## [Task]
Look through the entries that follow and return each line that has the string "getHasClientComposition".

-- Opening Marker --

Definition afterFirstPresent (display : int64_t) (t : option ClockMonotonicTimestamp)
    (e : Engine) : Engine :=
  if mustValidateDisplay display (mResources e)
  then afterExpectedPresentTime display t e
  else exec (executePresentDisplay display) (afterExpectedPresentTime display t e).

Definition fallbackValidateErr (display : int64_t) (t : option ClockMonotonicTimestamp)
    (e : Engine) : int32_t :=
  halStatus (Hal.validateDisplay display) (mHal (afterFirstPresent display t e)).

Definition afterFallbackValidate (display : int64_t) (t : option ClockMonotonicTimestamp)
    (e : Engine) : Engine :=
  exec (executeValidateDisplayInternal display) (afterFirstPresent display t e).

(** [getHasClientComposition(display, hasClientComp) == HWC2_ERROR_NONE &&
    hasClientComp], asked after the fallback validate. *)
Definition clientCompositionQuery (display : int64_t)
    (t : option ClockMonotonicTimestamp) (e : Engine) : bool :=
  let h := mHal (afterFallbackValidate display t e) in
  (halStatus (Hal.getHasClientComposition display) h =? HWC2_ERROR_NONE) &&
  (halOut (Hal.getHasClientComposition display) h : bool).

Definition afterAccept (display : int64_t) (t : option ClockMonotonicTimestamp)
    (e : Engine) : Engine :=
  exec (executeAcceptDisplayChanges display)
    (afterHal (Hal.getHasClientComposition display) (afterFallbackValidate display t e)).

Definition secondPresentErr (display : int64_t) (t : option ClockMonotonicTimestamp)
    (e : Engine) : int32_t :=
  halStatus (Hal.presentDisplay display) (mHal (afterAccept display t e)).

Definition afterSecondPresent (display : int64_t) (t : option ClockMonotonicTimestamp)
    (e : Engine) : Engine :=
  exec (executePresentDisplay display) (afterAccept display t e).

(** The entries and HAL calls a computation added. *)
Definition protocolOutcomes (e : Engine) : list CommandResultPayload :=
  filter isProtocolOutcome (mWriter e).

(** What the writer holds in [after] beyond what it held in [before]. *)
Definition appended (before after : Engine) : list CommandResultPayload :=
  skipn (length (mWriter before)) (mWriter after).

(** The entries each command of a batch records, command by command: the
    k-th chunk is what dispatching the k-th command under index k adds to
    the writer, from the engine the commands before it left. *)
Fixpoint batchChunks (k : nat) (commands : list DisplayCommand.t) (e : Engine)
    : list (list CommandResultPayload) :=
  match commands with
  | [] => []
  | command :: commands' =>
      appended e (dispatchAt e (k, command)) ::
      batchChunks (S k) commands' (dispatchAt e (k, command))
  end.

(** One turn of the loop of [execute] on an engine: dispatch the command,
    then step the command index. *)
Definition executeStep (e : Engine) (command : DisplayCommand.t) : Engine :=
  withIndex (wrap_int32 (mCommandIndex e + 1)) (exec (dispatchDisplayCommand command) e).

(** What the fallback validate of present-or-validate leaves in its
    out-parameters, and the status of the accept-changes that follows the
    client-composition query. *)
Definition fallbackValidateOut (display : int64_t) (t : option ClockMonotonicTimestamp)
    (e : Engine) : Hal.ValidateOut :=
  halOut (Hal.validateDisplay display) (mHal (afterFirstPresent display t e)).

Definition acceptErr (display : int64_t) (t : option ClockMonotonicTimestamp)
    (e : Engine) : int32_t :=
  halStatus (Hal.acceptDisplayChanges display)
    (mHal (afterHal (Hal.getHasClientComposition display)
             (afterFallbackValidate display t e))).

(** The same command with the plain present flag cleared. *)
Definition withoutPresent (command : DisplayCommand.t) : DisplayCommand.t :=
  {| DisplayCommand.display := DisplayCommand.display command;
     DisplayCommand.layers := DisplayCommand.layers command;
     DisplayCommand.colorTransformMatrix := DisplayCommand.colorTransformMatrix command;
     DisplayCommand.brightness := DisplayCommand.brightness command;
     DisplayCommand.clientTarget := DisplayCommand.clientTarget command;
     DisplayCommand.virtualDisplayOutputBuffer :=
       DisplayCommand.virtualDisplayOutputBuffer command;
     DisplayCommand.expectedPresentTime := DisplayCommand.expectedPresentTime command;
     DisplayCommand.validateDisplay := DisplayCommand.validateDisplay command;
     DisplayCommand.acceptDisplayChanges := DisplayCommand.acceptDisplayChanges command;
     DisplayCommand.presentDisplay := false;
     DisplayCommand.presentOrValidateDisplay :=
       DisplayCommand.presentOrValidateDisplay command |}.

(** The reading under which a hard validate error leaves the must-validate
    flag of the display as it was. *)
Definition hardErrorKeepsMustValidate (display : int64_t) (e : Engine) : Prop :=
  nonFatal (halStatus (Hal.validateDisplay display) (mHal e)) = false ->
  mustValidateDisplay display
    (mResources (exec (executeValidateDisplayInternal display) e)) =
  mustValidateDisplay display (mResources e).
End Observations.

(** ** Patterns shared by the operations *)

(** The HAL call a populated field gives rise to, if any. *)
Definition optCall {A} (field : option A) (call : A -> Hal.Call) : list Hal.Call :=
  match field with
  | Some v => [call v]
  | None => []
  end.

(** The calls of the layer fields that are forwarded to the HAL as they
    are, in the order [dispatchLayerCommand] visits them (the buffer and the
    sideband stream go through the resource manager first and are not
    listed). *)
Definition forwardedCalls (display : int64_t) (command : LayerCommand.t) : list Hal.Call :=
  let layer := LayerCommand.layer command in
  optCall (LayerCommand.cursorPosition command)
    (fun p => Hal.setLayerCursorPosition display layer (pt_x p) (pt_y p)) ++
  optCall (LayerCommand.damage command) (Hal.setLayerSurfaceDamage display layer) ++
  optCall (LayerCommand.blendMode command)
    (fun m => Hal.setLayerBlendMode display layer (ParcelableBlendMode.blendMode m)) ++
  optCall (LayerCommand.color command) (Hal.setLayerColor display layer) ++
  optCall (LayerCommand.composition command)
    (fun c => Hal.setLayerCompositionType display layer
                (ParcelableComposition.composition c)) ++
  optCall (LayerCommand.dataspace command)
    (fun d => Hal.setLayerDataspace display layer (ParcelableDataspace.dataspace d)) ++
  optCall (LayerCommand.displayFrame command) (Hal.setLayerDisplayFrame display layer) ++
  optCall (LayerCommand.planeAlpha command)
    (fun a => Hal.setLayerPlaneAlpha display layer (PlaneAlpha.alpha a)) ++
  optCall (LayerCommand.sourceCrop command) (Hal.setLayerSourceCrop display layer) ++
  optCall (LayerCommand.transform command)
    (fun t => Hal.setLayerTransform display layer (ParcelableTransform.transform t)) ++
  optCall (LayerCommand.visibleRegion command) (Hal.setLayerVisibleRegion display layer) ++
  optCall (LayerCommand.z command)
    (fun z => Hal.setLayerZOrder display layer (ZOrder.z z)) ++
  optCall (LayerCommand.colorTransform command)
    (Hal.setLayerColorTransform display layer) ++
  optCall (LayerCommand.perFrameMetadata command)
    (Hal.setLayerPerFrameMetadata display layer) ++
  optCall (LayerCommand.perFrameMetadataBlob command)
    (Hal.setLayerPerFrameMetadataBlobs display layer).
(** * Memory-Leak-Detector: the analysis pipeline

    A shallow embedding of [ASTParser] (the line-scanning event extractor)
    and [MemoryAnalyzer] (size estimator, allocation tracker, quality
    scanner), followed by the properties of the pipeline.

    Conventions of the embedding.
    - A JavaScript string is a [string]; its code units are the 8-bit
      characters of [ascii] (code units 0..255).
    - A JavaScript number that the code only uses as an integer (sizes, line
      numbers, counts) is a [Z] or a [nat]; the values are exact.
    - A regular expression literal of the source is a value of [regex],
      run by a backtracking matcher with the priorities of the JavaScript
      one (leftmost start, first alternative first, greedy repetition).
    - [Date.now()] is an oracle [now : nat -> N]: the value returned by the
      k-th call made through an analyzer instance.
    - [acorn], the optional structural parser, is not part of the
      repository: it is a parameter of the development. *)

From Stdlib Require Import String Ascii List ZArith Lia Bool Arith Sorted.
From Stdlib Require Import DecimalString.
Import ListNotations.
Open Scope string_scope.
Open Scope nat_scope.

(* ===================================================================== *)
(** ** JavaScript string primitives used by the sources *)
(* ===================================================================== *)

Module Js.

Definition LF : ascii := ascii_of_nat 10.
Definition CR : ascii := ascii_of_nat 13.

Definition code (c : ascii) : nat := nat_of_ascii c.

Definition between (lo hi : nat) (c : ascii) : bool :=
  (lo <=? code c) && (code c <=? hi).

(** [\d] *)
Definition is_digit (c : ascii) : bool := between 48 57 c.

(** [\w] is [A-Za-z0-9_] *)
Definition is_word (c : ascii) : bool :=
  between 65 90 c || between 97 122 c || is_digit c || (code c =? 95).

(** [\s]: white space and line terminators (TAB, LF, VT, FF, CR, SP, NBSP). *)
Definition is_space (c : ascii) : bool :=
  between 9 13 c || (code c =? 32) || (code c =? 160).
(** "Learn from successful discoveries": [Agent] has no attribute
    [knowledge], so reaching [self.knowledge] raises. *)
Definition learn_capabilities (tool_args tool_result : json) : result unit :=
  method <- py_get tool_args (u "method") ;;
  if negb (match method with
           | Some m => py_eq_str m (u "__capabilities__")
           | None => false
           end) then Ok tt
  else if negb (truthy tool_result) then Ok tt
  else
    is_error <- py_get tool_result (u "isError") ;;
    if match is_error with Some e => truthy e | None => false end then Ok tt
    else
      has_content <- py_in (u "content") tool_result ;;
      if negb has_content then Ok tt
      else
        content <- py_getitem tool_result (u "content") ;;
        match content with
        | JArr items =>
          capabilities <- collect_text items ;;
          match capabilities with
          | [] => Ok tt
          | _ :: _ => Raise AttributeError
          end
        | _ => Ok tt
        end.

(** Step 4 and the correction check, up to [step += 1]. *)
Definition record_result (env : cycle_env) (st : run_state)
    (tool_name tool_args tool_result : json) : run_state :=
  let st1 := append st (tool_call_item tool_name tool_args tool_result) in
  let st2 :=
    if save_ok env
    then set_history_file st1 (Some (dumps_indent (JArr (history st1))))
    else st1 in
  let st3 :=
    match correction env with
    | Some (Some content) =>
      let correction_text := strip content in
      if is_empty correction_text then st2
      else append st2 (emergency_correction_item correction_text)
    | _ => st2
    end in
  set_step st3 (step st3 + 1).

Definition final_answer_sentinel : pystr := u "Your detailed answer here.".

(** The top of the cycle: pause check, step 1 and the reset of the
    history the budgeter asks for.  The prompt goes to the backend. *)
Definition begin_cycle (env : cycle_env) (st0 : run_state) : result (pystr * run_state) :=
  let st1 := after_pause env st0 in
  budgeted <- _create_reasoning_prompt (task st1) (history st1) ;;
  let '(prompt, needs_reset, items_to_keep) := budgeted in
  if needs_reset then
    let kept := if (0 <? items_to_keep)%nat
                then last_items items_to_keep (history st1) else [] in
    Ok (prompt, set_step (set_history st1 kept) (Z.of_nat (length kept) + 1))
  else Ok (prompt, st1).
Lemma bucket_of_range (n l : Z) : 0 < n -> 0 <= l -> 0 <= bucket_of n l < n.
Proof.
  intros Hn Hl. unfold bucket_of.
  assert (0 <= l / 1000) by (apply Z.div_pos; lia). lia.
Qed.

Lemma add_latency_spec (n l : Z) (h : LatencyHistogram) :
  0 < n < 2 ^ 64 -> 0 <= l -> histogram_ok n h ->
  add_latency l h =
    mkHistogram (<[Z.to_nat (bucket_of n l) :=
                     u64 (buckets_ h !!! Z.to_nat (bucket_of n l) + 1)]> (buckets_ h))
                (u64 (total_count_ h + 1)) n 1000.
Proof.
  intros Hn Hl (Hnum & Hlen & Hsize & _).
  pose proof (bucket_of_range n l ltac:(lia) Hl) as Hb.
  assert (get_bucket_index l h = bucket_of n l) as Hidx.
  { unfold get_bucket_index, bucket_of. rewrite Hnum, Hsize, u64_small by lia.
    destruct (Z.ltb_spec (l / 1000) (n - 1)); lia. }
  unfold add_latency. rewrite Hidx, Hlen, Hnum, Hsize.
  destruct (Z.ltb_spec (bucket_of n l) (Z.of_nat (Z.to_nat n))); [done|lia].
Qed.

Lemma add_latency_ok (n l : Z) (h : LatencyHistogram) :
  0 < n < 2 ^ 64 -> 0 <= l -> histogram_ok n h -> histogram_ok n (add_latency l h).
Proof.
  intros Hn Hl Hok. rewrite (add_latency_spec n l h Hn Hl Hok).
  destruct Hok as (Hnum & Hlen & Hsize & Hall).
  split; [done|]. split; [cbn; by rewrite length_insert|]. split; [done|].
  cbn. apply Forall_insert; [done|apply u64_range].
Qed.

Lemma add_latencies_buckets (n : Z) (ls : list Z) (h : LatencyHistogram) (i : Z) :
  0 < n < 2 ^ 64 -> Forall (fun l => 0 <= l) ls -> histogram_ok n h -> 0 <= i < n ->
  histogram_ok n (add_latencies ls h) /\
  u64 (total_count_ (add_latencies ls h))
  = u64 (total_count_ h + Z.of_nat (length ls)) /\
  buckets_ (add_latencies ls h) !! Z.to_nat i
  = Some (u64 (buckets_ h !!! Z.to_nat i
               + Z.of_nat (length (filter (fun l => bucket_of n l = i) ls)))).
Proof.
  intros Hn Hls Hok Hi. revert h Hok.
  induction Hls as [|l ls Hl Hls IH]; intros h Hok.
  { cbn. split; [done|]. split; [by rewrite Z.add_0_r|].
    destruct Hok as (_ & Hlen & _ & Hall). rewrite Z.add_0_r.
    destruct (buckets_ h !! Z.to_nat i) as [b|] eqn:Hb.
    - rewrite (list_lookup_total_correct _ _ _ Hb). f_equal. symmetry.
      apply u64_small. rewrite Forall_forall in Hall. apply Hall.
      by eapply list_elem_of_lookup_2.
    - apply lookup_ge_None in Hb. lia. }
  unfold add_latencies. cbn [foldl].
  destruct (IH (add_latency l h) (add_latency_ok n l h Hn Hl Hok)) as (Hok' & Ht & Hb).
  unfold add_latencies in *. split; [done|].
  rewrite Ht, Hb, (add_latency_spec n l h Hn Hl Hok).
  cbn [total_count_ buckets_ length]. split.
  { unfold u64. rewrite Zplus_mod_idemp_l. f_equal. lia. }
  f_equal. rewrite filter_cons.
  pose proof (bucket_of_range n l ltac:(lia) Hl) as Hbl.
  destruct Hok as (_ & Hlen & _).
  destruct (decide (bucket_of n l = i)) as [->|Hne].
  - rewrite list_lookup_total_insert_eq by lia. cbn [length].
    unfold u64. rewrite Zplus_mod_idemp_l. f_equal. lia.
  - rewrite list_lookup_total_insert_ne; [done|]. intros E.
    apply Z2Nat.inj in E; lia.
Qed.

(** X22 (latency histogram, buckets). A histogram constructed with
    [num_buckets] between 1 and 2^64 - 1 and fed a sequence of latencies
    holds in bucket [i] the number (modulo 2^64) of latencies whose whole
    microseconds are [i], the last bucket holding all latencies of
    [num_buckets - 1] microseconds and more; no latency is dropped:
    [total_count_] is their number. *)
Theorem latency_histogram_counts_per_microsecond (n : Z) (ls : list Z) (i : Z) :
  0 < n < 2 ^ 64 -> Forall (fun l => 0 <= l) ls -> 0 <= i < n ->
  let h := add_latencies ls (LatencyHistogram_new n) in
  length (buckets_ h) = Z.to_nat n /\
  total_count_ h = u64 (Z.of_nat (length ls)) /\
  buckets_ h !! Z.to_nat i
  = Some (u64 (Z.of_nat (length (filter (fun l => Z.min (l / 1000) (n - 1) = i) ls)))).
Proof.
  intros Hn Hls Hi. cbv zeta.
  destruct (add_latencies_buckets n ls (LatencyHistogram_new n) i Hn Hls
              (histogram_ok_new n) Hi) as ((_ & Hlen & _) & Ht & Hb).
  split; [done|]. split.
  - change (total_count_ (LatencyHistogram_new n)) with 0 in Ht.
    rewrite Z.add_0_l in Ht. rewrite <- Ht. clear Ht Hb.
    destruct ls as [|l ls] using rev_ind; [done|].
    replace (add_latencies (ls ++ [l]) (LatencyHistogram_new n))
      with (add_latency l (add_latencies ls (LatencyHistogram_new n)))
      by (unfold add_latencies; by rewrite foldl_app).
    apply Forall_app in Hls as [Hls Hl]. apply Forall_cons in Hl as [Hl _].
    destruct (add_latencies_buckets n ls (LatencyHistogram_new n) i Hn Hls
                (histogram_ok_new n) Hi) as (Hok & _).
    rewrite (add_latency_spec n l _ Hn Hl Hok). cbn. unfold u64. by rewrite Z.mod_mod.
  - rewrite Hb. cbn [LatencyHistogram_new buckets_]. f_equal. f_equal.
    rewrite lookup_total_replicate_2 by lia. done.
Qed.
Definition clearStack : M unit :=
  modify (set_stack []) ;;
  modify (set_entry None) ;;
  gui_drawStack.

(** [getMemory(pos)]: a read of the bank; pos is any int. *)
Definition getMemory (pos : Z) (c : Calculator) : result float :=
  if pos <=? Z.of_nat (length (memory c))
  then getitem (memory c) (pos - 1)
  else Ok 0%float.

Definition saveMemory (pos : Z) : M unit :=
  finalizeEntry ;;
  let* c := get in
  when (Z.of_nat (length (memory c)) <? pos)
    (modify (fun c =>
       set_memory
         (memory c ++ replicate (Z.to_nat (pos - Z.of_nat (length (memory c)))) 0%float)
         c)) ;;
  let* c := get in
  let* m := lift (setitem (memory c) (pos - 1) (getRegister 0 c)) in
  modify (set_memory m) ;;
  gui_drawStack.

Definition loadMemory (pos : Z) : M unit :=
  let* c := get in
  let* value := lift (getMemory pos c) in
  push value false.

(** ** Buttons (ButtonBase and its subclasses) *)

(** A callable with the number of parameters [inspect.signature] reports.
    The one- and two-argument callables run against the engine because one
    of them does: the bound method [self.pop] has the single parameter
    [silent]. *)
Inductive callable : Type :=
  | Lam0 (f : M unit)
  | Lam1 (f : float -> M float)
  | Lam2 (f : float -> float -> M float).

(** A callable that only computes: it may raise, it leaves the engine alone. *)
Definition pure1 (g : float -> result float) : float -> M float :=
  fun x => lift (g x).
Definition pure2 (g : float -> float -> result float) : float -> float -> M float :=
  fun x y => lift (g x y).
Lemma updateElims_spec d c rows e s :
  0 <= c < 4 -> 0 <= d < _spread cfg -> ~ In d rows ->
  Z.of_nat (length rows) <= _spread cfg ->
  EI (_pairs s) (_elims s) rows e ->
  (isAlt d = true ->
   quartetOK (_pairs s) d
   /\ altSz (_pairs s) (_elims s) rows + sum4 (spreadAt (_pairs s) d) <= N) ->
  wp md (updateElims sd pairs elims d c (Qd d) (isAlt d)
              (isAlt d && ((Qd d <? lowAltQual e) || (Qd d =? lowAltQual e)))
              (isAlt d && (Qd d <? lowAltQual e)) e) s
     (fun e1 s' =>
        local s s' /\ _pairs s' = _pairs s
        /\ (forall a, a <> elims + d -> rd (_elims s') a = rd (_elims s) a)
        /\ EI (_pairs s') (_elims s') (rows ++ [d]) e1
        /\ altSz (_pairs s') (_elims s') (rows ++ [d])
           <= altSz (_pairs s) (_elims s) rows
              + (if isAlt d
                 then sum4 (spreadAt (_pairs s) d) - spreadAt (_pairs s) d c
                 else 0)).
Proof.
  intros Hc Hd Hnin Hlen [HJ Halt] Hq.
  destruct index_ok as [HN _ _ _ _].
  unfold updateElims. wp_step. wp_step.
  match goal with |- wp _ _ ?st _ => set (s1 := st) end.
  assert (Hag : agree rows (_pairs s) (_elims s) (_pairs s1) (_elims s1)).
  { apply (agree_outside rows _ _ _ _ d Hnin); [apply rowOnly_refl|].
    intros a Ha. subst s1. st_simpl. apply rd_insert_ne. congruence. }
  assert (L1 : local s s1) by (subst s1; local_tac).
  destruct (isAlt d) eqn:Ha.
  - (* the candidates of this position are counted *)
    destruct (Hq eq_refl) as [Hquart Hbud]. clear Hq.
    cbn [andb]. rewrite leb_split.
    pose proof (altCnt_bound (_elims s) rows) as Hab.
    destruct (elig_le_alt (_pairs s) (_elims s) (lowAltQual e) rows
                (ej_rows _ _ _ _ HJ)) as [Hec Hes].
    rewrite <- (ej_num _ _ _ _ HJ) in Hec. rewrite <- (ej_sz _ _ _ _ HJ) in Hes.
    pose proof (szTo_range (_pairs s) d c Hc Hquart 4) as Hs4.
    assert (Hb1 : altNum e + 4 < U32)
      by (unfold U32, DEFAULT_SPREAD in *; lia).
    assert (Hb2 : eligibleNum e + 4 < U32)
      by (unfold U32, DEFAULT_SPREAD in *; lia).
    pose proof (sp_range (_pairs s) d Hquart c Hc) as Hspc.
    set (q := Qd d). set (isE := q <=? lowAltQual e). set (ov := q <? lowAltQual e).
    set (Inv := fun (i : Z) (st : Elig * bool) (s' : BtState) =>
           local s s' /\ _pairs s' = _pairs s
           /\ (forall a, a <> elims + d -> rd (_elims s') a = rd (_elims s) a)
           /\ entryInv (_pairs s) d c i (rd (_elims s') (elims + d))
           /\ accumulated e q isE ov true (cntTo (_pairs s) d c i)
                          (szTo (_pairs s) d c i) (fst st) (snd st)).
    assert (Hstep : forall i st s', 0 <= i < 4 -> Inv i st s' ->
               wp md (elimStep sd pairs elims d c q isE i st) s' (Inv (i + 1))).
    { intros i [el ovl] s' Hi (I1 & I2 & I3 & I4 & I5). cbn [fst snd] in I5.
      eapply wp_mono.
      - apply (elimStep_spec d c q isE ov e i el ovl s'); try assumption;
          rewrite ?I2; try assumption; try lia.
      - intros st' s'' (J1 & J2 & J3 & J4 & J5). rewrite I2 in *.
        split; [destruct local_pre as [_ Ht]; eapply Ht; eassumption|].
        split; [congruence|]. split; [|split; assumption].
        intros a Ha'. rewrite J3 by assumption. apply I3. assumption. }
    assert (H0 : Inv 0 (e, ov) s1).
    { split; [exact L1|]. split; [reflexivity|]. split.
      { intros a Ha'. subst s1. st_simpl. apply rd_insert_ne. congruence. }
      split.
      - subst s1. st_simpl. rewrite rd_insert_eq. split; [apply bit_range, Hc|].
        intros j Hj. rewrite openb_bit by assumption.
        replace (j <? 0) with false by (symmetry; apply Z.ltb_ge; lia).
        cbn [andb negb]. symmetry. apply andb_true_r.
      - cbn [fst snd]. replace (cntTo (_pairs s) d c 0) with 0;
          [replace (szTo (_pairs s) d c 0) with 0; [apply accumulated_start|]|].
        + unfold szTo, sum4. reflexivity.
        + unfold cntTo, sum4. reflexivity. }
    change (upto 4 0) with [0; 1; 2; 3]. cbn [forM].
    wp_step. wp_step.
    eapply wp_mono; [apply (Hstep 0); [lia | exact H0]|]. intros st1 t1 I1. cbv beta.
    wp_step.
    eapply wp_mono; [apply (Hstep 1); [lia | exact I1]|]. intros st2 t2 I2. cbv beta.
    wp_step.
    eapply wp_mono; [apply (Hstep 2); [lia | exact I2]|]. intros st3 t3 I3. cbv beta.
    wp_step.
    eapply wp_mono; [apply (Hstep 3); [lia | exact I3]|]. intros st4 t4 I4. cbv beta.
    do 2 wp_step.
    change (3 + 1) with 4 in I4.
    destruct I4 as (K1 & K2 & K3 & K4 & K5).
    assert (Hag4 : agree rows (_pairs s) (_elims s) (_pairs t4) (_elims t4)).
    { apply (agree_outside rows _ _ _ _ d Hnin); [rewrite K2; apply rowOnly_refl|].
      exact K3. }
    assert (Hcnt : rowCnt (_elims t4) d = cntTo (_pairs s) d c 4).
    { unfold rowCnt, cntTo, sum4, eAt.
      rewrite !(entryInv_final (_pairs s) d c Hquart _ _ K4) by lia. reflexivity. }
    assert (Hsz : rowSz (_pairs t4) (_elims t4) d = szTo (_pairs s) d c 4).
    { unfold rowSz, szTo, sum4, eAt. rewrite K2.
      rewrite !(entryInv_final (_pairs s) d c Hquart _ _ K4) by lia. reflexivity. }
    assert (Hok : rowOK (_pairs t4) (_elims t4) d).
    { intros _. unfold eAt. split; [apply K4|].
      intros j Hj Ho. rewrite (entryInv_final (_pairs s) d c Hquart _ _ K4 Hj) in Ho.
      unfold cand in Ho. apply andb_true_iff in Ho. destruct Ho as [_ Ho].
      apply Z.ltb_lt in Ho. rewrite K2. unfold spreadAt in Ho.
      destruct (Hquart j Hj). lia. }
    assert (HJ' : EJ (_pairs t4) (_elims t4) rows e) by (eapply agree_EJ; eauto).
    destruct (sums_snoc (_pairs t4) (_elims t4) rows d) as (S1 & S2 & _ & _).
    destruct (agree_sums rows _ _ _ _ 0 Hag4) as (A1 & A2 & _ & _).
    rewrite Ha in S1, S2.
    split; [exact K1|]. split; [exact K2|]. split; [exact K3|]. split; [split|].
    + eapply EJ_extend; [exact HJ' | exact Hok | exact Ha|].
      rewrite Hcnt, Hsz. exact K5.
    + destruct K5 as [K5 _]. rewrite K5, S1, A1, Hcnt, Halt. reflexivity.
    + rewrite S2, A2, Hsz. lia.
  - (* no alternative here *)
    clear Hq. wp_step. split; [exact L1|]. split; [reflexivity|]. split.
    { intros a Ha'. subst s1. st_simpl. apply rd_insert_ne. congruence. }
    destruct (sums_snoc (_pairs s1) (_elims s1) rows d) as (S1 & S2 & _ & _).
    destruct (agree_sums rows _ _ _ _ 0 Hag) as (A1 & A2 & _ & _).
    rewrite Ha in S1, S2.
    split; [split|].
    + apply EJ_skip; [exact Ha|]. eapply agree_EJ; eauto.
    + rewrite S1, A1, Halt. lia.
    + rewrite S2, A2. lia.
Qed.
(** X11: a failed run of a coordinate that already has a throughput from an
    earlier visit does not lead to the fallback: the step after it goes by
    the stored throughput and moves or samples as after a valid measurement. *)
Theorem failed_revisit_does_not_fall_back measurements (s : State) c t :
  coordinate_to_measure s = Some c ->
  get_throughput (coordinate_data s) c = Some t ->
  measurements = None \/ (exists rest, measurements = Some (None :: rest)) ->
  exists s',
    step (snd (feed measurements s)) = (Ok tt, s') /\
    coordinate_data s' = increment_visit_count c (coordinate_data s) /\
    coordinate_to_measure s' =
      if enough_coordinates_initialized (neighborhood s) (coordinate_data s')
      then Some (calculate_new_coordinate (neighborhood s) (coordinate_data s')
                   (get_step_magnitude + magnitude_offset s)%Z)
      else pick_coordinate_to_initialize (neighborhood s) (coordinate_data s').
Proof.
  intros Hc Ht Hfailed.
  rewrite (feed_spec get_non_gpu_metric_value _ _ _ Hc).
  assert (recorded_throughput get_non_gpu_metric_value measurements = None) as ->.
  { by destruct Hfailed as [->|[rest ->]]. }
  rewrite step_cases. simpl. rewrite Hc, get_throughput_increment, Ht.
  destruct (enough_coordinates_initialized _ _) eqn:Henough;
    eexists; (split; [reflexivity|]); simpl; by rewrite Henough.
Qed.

-- Closing Marker --

## [Reply to the exercise]
(** [getHasClientComposition(display, hasClientComp) == HWC2_ERROR_NONE &&
  (halStatus (Hal.getHasClientComposition display) h =? HWC2_ERROR_NONE) &&
  (halOut (Hal.getHasClientComposition display) h : bool).
    (afterHal (Hal.getHasClientComposition display) (afterFallbackValidate display t e)).
    (mHal (afterHal (Hal.getHasClientComposition display)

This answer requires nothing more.